Exercise aim: Let the answer be the lines from the one with "idBytes ← rand_read" to the end of the entries, copied exactly with both boundary lines kept.

Records to use:
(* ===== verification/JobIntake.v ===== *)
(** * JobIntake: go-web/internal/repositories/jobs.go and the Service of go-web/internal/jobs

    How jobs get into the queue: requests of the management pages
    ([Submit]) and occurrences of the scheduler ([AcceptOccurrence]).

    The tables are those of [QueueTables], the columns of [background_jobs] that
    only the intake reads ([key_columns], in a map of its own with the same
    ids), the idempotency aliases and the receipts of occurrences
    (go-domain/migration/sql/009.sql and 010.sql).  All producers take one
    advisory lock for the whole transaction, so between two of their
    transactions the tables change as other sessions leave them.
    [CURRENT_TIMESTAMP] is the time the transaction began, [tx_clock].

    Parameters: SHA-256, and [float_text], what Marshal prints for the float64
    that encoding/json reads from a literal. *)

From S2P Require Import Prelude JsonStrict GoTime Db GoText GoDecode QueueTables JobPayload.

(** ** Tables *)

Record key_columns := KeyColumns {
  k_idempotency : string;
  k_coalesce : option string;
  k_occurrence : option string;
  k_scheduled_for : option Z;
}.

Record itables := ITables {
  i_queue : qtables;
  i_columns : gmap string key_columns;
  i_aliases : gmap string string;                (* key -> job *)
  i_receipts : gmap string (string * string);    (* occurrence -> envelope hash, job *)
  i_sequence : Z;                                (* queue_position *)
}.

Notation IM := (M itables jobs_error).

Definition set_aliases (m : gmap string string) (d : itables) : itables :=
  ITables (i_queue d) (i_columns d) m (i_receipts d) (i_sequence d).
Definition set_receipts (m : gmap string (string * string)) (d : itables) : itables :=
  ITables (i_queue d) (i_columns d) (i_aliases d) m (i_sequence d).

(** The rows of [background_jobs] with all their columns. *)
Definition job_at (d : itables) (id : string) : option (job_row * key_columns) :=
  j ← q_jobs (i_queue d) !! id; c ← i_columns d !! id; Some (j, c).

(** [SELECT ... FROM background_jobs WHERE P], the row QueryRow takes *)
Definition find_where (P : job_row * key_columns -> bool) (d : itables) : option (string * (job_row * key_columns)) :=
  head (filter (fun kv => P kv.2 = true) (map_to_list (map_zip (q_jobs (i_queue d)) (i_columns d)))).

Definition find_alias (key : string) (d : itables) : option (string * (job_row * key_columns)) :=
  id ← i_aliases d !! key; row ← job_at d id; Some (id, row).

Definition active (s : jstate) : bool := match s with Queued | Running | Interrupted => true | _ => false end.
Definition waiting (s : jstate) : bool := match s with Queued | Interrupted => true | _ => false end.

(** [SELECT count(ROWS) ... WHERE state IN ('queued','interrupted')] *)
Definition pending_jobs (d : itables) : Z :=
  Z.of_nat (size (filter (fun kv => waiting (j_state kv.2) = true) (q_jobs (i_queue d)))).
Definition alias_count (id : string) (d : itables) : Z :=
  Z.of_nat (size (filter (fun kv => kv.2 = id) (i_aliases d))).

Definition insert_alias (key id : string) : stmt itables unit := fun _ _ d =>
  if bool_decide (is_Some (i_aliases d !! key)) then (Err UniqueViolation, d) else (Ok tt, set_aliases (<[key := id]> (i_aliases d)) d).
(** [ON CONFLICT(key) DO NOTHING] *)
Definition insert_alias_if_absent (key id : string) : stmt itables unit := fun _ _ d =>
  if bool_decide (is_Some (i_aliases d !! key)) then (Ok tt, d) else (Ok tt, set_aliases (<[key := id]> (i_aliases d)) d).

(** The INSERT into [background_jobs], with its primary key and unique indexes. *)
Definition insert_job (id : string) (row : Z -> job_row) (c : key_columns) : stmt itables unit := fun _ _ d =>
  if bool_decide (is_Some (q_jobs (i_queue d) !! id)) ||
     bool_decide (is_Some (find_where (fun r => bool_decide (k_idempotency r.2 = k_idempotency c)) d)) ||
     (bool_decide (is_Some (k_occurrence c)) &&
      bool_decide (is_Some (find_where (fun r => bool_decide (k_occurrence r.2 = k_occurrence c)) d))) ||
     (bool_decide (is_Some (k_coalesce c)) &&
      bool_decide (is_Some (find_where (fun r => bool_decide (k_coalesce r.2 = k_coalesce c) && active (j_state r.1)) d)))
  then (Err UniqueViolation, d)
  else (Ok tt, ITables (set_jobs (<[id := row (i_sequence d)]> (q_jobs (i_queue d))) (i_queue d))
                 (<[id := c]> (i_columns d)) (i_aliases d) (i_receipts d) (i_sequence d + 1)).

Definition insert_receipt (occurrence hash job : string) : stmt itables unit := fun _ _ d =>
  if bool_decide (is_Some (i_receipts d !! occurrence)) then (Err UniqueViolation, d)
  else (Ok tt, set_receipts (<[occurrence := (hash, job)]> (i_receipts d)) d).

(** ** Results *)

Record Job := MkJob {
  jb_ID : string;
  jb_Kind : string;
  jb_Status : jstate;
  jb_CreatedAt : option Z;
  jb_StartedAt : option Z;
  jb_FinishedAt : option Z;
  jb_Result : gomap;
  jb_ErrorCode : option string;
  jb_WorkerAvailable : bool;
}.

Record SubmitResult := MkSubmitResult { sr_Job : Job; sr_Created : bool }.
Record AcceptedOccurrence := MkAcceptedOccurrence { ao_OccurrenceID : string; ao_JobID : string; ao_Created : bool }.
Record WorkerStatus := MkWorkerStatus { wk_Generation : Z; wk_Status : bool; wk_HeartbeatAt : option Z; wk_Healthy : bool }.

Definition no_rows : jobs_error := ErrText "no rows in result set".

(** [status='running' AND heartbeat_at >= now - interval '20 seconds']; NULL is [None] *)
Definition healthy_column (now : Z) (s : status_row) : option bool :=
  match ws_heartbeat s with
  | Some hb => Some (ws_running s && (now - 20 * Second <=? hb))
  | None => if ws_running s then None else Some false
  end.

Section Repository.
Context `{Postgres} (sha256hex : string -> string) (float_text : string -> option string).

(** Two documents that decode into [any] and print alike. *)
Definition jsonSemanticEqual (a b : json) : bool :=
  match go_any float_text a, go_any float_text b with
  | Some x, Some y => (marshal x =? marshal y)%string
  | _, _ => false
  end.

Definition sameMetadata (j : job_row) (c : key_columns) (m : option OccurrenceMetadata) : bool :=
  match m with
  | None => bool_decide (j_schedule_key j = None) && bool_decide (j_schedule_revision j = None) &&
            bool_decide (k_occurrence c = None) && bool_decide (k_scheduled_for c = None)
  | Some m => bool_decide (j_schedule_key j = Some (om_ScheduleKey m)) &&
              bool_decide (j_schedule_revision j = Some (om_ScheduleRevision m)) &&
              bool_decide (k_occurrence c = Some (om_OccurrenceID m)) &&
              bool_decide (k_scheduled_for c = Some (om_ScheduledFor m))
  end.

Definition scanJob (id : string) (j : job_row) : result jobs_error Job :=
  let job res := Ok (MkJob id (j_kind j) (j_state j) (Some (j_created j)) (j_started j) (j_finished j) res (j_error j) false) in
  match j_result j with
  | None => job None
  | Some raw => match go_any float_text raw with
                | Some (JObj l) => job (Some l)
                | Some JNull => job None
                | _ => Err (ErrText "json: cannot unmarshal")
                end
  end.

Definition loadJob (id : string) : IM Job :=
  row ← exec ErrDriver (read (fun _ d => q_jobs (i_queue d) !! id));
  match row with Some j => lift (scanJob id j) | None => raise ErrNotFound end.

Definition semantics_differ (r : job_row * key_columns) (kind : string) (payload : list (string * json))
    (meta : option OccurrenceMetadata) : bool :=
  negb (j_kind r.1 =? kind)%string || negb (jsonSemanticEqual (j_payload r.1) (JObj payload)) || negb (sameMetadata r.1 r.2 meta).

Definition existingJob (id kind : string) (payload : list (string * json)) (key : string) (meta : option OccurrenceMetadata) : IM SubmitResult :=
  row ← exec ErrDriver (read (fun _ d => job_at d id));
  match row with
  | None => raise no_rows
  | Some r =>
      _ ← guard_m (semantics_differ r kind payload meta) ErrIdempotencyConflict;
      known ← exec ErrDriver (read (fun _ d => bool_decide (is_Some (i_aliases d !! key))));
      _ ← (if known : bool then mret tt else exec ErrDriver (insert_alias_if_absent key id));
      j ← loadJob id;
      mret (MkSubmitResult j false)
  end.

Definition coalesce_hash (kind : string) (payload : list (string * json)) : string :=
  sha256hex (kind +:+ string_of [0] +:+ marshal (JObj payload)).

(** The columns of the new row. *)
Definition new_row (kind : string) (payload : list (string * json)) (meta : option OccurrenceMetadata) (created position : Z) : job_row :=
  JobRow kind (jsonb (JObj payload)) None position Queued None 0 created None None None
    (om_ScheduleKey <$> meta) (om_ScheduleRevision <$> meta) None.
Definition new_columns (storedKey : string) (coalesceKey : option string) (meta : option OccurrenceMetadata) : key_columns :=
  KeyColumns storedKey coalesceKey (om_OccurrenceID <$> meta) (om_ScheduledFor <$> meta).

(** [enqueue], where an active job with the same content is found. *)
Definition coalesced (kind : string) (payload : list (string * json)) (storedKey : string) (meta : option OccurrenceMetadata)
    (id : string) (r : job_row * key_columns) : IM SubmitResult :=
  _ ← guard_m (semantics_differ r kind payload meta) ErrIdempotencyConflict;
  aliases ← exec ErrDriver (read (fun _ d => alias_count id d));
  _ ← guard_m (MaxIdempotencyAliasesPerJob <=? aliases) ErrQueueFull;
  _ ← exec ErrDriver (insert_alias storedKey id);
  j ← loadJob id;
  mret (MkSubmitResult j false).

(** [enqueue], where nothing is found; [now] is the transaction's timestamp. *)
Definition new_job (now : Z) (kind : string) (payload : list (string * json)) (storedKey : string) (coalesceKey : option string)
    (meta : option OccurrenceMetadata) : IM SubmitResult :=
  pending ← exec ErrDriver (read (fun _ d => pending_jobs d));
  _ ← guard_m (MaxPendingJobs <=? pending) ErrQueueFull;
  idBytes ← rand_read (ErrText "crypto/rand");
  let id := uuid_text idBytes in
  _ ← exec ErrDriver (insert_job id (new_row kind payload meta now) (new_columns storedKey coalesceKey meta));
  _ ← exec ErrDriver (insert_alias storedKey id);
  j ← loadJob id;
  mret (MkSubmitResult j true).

Result:
  idBytes ← rand_read (ErrText "crypto/rand");
  let id := uuid_text idBytes in
  _ ← exec ErrDriver (insert_job id (new_row kind payload meta now) (new_columns storedKey coalesceKey meta));
  _ ← exec ErrDriver (insert_alias storedKey id);
  j ← loadJob id;
  mret (MkSubmitResult j true).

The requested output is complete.